For the true African, even the Christian African, Pityana tried to say, these outward signs are not necessary.
"We have only known God in the people of our everyday experience. ... The entire activity of the people, their very being was a devotion to the deity who is the creator. To understand the people of Africa, therefore, requires a paradigm shift about God and religious life."
The traditional soul of Africa reflects an innate spirituality and holiness. In part its soul has been pierced by colonialism and missionary connivance, in part by the sinfulness and complicity of its own people.
Echoing the sentiments of both Oduyoye and Pityana, Canon Clement Janda, general secretary of the All African Council of Churches, earlier during the assembly warned of glorifying the growing church in Africa: "Where is the depth of the church?
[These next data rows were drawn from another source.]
(** * A tracking memory resource and the singly linked queue built on it

    Shallow embedding of [include/queue_pmr.hpp]:
    - [DynamicVectorMemoryResource] (a [std::pmr::memory_resource] that records
      every block it hands out in the vector [blocks_]),
    - [QueueNode], [QueueIterator] and [pmr_queue].

    Pointers are machine addresses ([Z], [nullptr] is [0]); [std::size_t] is a
    64-bit unsigned integer whose increment and decrement wrap around.  The
    global [::operator new] and [::operator delete] are the environment of the
    program: the address [operator new] answers with is an input of the
    operations that allocate, constrained only by the contract of the C++
    allocation functions. *)

From stdpp Require Import gmap list strings.
From Stdlib Require Import ZArith Lia.

#[local] Set Warnings "-clear-no-such-hyp".

Open Scope Z_scope.

(** ** Machine integers and pointers *)

Definition nullptr : Z := 0.

(** One past the largest [std::size_t]; also one past the largest address. *)
Definition SIZE_MODULUS : Z := 2 ^ 64.

(** [++n] and [--n] on a [std::size_t]. *)
Definition size_incr (n : Z) : Z := (n + 1) mod SIZE_MODULUS.
Definition size_decr (n : Z) : Z := (n - 1) mod SIZE_MODULUS.

(** ** Outcomes of an operation

    An operation returns ([Ok]), leaves by an exception ([Throw], with the
    state the exception leaves behind) or has undefined behaviour. *)

Inductive exception :=
  | bad_alloc
  | runtime_error (what : string)
  | value_exception (code : Z).

Inductive result (S A : Type) :=
  | Ok (a : A) (s : S)
  | Throw (e : exception) (s : S)
  | Undefined.
Arguments Ok {S A} a s.
Arguments Throw {S A} e s.
Arguments Undefined {S A}.

Definition M (S A : Type) : Type := S → result S A.

Definition ret {S A} (a : A) : M S A := λ s, Ok a s.

Definition bind {S A B} (m : M S A) (k : A → M S B) : M S B := λ s,
  match m s with
  | Ok a s' => k a s'
  | Throw e s' => Throw e s'
  | Undefined => Undefined
  end.

Definition throw {S A} (e : exception) : M S A := λ s, Throw e s.
Definition get {S} : M S S := λ s, Ok s s.
Definition modify {S} (f : S → S) : M S unit := λ s, Ok tt (f s).

Declare Scope cpp_scope.
Delimit Scope cpp_scope with cpp.
Notation "'let*' x ':=' m 'in' k" := (bind m (λ x, k))
  (at level 10, x name, m at level 100, k at level 200) : cpp_scope.
Notation "m >> k" := (bind m (λ _, k))
  (at level 100, k at level 200, right associativity) : cpp_scope.

(** The state an operation leaves behind, whether it returned or threw. *)
Definition state_after {S A} (r : result S A) : option S :=
  match r with
  | Ok _ s | Throw _ s => Some s
  | Undefined => None
  end.

(** ** The system allocator and the resource *)

Record BlockInfo := mkBlock {
  ptr : Z;
  block_size : Z;      (* the field [size] of the source *)
  alignment : Z;
  allocated : bool
}.

Definition release (b : BlockInfo) : BlockInfo :=
  mkBlock (ptr b) (block_size b) (alignment b) false.

(** [sys_live]: the addresses [::operator new] has handed out and that
    [::operator delete] has not taken back.  [sys_log]: every call of
    [::operator delete], as (pointer, alignment), oldest first.
    [blocks_]: the vector of the resource. *)
Record World := mkWorld {
  sys_live : gset Z;
  sys_log : list (Z * Z);
  blocks_ : list BlockInfo
}.

(** What [::operator new] may answer in a given state: nothing (it throws
    [std::bad_alloc]) or a non-null address that is not in use. *)
Definition new_contract (ans : option Z) (w : World) : Prop :=
  match ans with
  | None => True
  | Some p => 0 < p < SIZE_MODULUS ∧ p ∉ sys_live w
  end.

Definition operator_new (ans : option Z) : M World Z := λ w,
  match ans with
  | None => Throw bad_alloc w
  | Some p => Ok p (mkWorld ({[p]} ∪ sys_live w) (sys_log w) (blocks_ w))
  end.

(** Deleting an address that is not in use (a double free, or a pointer that
    never came from [operator new]) is undefined behaviour. *)
Definition operator_delete (p al : Z) : M World unit := λ w,
  if decide (p ∈ sys_live w)
  then Ok tt (mkWorld (sys_live w ∖ {[p]}) (sys_log w ++ [(p, al)]) (blocks_ w))
  else Undefined.

Definition set_blocks (f : list BlockInfo → list BlockInfo) (w : World) : World :=
  mkWorld (sys_live w) (sys_log w) (f (blocks_ w)).

(** [std::find_if] over [blocks_]: the position and the record of the first
    block whose [ptr] is [p]; [None] is [blocks_.end()]. *)
Definition find_block (bs : list BlockInfo) (p : Z) : option (nat * BlockInfo) :=
  list_find (λ b, ptr b = p) bs.

(** [blocks_.push_back(b)]: the vector has or obtains room for one more
    record ([grows]), or it throws [std::bad_alloc] and stays as it is.  The
    buffer of the vector is storage of its own, apart from the blocks the
    resource hands out. *)
Definition push_back (b : BlockInfo) (grows : bool) : M World unit :=
  if grows then modify (set_blocks (λ bs, bs ++ [b])) else throw bad_alloc.
(* ===== verification/_CoqProject ===== *)
-Q . S2P
Prelude.v
Errors.v
Zlib.v
Frame.v
Codec.v
Task.v
Batch.v
Connection.v
Client.v
Connect.v
Tls.v
Server.v
Shutdown.v
System.v
Abandon.v
Network.v
Timing.v
Progress.v
Service.v
Liveness.v
UnitTests.v
IntegrationTests.v
Interop.v
Examples.v
Baseline.v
Why is it that in Rwanda, where 70 per cent or more of the people claim to be Christian, they cant see in each other the face of the Christ but only an ethnicity?"
Christians and others in Africa need the solidarity of the rest of the world in "eradicating poverty, establishing democracy, human rights and good systems of governance and, finally, setting standards for a moral universe".
But Christians in Africa themselves need to recapture and reincarnate the spirit and faith of the ancestors to give new meaning to their faith in Jesus Christ.
A good starting point or a point to continue from with greater commitment for those who have already worked on it is to develop a theology of "ubuntu".
Ubuntu, as Pityana described it, is "the creed that has held many Africans to the ideal that affirms ones humanity as being tied up with the humanity of others."
Or, popularly phrased: I am human because of and through other humans.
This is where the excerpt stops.